Berechnen Sie den Bemessungszeitraum und das Bemessungsentgelt für Ihren ALG-I-Anspruch nach § 150 SGB III. Ermitteln Sie den Tagessatz und die monatliche Leistung.
Rechtsgrundlage
- § 150 Sozialgesetzbuch III (SGB III) ↗
Gültig ab: 1. 3. 2020
- § 149 Sozialgesetzbuch III (SGB III) ↗
Gültig ab: 1. 3. 2020
Warum ist der Bemessungszeitraum wichtig?
Der Bemessungszeitraum bestimmt, welche Entgelte für die Berechnung Ihres ALG-I-Anspruchs herangezogen werden. Nach § 150 Abs. 1 SGB III ist grundsätzlich das Entgelt aus den letzten 12 Monaten maßgeblich. Diese Regelung stellt sicher, dass die Leistung Ihr aktuelles Einkommensniveau widerspiegelt.
Für die Berechnung werden nur Kalendermonate herangezogen, in denen Sie versicherungspflichtig beschäftigt waren. Zeiten, in denen Sie Elterngeld, Krankengeld oder Arbeitslosengeld II bezogen haben, bleiben grundsätzlich außer Betracht. Gleiches gilt für Zeiten des freiwilligen sozialen oder ökologischen Jahres sowie des Bundesfreiwilligendienstes.
Wenn in Ihrem Bemessungszeitraum Zeiten mit Ausschlussgrund liegen, kann dies die Anzahl der verwertbaren Monate reduzieren. Beträgt die Summe der verwertbaren Monate weniger als 6 Monate, wird auf Antrag ein erweiterter Bemessungszeitraum von bis zu 24 Monaten zugrunde gelegt. Dies kann sich vorteilhaft auswirken, wenn die Entgelte in dieser Zeit höher waren.
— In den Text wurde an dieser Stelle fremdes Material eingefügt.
Lemma session_accounted bs s :
  stream_session bs s ->
  session_pos (zlen bs) s /\
  exists ks, accounted bs ks /\ Forall (fun k => k < la_stream_next_chunk s) ks.
Proof.
  induction 1 as [s s' Hi E|bs s s' _ [IHp (ks & IHa & IHb)] Hst
                 |bs s s' nn _ [IHp (ks & IHa & IHb)] E
                 |bs s s' nn b _ [IHp (ks & IHa & IHb)] E].
  - pose proof (stream_start_pos s s' E) as [= _ Hn Hp Ho].
    pose proof (la_step_inv _ _ Hi (step_stream_start s)) as Hi'. unfold st_end in Hi'.
    rewrite E in Hi'. split.
    + split; [done|by rewrite Hp|rewrite Hn; done|by rewrite Ho, Hn].
    + exists []. split; [split_and!; [done|constructor|done]|constructor].
  - pose proof (other_step_pos _ _ Hst) as [= _ Hn Hp Ho]. destruct IHp as [Hi P1 P2 P3]. split.
    + split; [by eapply la_step_inv; [|apply step_other]|by rewrite Hp|by rewrite Hn|by rewrite Ho, Hn].
    + exists ks. by rewrite Hn.
  - destruct (take_none_pos s s' nn _ (zlen_nonneg bs) IHp E) as [Hp' Hn]. split; [done|].
    exists ks. by rewrite Hn.
  - destruct (take_some_pos s s' nn _ b (zlen_nonneg bs) IHp E) as (k & Hk & Hn & Hsq & Hov & Hp').
    split; [by rewrite zlen_app|]. pose proof (sp_next _ _ IHp).
    exists (ks ++ [k]). split; [eapply accounted_snoc; try done; lia|].
    apply Forall_app. split; [|constructor; [lia|done]].
    eapply Forall_impl; [exact IHb|]. cbn. lia.
Qed.

(** C1: the accounting of a streaming session. However takes interleave with the
    other calls, the interrupt and the hardware, the blocks handed out are chunks
    [ks] of the stream in strictly increasing order, so no chunk is delivered twice
    or out of order; each block carries its chunk's sequence number; and the
    overrun count it carries is exactly the number of chunks skipped before it
    (both modulo 2^32, the width of the header fields). *)
Theorem stream_session_accounting (bs : list la_analysis_block_t) s :
  stream_session bs s ->
  exists ks : list Z, length ks = length bs /\ StronglySorted Z.lt ks /\
    forall i b k, bs !! i = Some b -> ks !! i = Some k ->
      Z.of_nat i <= k /\ blk_sequence b = u32 k /\ blk_overruns b = u32 (k - Z.of_nat i).
Proof. intros H. destruct (session_accounted bs s H) as (_ & ks & Ha & _). by exists ks. Qed.
End Accounting.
Liegt Ihr Durchschnittsentgelt über der Beitragsbemessungsgrenze von 3.780 € (West, 2026), wird der übersteigende Teil nicht berücksichtigt. In den neuen Bundesländern gilt ein niedrigerer Wert. Der Leistungssatz von 60% (ohne Kinder) oder 67% (mit mindestens einem Kind) wird auf das begrenzte Bemessungsentgelt angewendet.
Häufig gestellte Fragen zum Bemessungszeitraum
Was ist der Bemessungszeitraum für ALG I?
Der Bemessungszeitraum umfasst in der Regel die letzten 12 Monate vor dem Ausscheiden aus dem Beschäftigungsverhältnis. Maßgeblich ist das Ende des letzten Versicherungspflichtverhältnisses.
Welche Zeiten sind nach § 150 SGB III ausgeschlossen?
Von der Berechnung ausgeschlossen sind Zeiten mit Elterngeld, Freiwilligendienst, Wehrdienst sowie Zeiten, in denen Kinder unter 3 Jahren erzogen wurden. Auch Zeiten mit Bezug von Krankengeld können ausgenommen sein.
Wie wird das Bemessungsentgelt berechnet?
Das Bemessungsentgelt ist das Durchschnittsentgelt der verwertbaren Kalendermonate im Bemessungszeitraum. Liegt das Entgelt über der Beitragsbemessungsgrenze (West: 3.780 €/Monat 2026), greift eine Begrenzung.
Was ist die Beitragsbemessungsgrenze für ALG I?
Die Beitragsbemessungsgrenze in West beträgt 3.780 €/Monat (2026). In Ost gilt ein niedrigerer Wert. Entgelte über dieser Grenze werden für die ALG-I-Berechnung nicht berücksichtigt.
Wie wirken sich Kinder auf den Leistungssatz aus?
Mit mindestens einem Kind gilt der erhöhte Leistungssatz von 67% (§ 149 Nr. 1 SGB III). Ohne Kinder beträgt der Satz 60% (§ 149 Nr. 2 SGB III).
Kann ich den Bemessungszeitraum wählen?
In bestimmten Fällen (z. B. Arbeitsunfähigkeit im letzten Jahr) kann auf Antrag ein abweichender Bemessungszeitraum von bis zu 24 Monaten zugrunde gelegt werden, wenn dies zu einem höheren Leistungsanspruch führt.